Parlare di poca pressione sulle terapie intensive con un aumento degli accessi di cento e più pazienti al giorno appare decisamente azzardato, per non dire fuorviante. Ma c'è di più. Perché Arcuri sembra dimenticare che con un decreto del 30 aprile scorso il ministero della Salute ha fissato una soglia di saturazione al 30% dei posti letto di terapia intensiva occupati da pazienti Covid-19, perché i 10mila (?) posti in rianimazione NON sono tutti destinati alle persone positive al virus e in situazione grave. Ci sono anche gli altri malati, no?

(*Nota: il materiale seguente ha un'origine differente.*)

Lemma delete_progress lost writes S' c' n : c < m -> delete knobs sha256 hash_bytes m S c all_indexes bounds lost writes = (S', Ret (c', n)) ->
  (c' = c /\ RETENTION_DELETES_ENABLED knobs = false \/ c <= c' < m /\ (c + 1 < m -> c < c')) /\
  (RETENTION_DELETES_ENABLED knobs = true -> forall e, e ∈ window H c m -> log_ts e <= c' -> cleaned S' e).
Proof using HH Hwf Hsub Hc Hm Hret Hb Hvalid Hmem.
  intros Hcm. unfold delete. rewrite (proj2 (Z.eqb_neq _ _)) by (unfold MIN in *; lia). rewrite orb_false_r. destruct (RETENTION_DELETES_ENABLED knobs); cbn [negb]; [|by intros [= <- <- <-]; split; [left|]].
  set (all := expired_index_entries knobs sha256 S bounds c m all_indexes). set (s := cut lost all). set (chunks := try_chunks2 _ s). intros Hdel.
  pose proof (delete_loop_spec delete_index_entries row_gone row_gone_after row_gone_still (fun l => l) (fun entry => hash_bytes (key_sha256 entry.2)) (INDEX_RETENTION_DELETE_PARALLEL knobs)
    (fun total_expired_entries _ => if RETENTION_DELETE_BATCH knobs <? total_expired_entries then Some total_expired_entries else None) m c chunks.1 S c 0 0 chunks.2 writes) as Hl.
  rewrite Hdel in Hl. destruct Hl as [_ Hl]. destruct (try_chunks2_spec (INDEX_RETENTION_DELETE_CHUNK knobs) s) as ([r1 H1] & Hdone & _). fold chunks in H1, Hdone.
  destruct (cut_prefix lost all) as ([r2 H2] & Hcut). fold s in H2, Hcut. pose proof expired_index_entries_complete as (_ & Hsorted & Hall). fold all in Hsorted, Hall.
  assert (Hgone : (c <= c' < m /\ (c + 1 < m -> c < c')) /\ forall x, x ∈ all.1 -> x.1 <= c' -> row_gone x.2 S').
  { destruct Hl as [(Hend & -> & Hg)|(ch1 & ch2 & Hch & Hlt & [_ Hfrom] & Hg)].
    - split; [lia|]. intros [t x] Hx _. destruct (Hdone Hend) as [Hcat Hs2]. rewrite <- (Hcut Hs2) in Hx. apply (Hg t). by rewrite selected_id, Hcat.
    - rewrite selected_id in Hfrom, Hg. assert (Hal : all.1 = concat ch1 ++ (concat ch2 ++ r1 ++ r2)) by (rewrite H2, H1, Hch, concat_app, <- !(assoc (++)); done).
      destruct Hfrom as [->|(y & Hy & ->)]; [lia|]. split.
      + assert (Hy' : y ∈ all.1) by (rewrite Hal; apply elem_of_app; by left). destruct y as [t y]. apply expired_index_entries_sound in Hy' as [_ ?]. cbn [fst] in *. lia.
      + intros [t x] Hx Hle. cbn [fst] in Hle. rewrite Hal in Hx. apply elem_of_app in Hx as [Hx|Hx]; [by apply (Hg t)|]. exfalso.
        rewrite Hal in Hsorted. pose proof (by_ts_app _ _ _ _ Hsorted Hy Hx). cbn [fst] in *. lia. }
  destruct Hgone as [Hr Hgone]. split; [by right|]. intros _ e He Hle.
  assert (HeD : e ∈ window (documents S) c m).
  { apply elem_of_window in He as [Hg ?]; [|apply HH]. apply elem_of_window; [done|]. split; [|done]. apply (rt_kept _ _ _ Hret); [done|]. eapply expired_later; [done|done|lia]. }
  intros p d q iid name f t v Hp Hg Hin Htab Hrow. destruct (expired_of_pair_spec e HeD) as (_ & _ & Hitems). destruct (Hitems p d q iid name f Hp Hg Hin Htab) as [Hi1 Hi2]. split.
  - apply (Hall e) in Hi1; [|done]. apply Hgone in Hi1; [|done]. apply Hi1 in Hrow. unfold row_matches in Hrow. cbn in Hrow. destruct (decide (p < t)); [done|]. exfalso. apply Hrow. split_and!; [done|lia|done].
  - intros Hne. specialize (Hi2 Hne). apply (Hall e) in Hi2; [|done]. apply Hgone in Hi2; [|done]. apply Hi2 in Hrow. unfold row_matches in Hrow. cbn in Hrow. destruct (decide (log_ts e < t)); [done|]. exfalso. apply Hrow. split_and!; [done|lia|done].
Qed.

Le regioni oltre la soglia critica per i posti in terapia intensiva

Questa soglia, definita critica dallo stesso ministero, è stata ormai ampiamente superata in molte regioni. Stando ai dati elaborati dall'Agenas, l'Agenzia nazionale per i servizi sanitari regionali (e aggiornati al 10 novembre), la media italiana è infatti salita rapidamente negli ultimi giorni attestandosi al 37%, ma è allarme rosso in undici regioni e nelle due province autonome del Trentino Alto Adige, che l'hanno ampiamente superata. In cima alla "lista nera" l'Umbria che ha toccato ormai il 57% di saturazione dei suoi posti letto di intensiva, seguita da Piemonte (56%), Provincia autonoma di Bolzano e Lombardia al 54%. Qui il livello di guardia è stato raggiunto o superato. Ma non ce n'è pressione, vero Arcuri?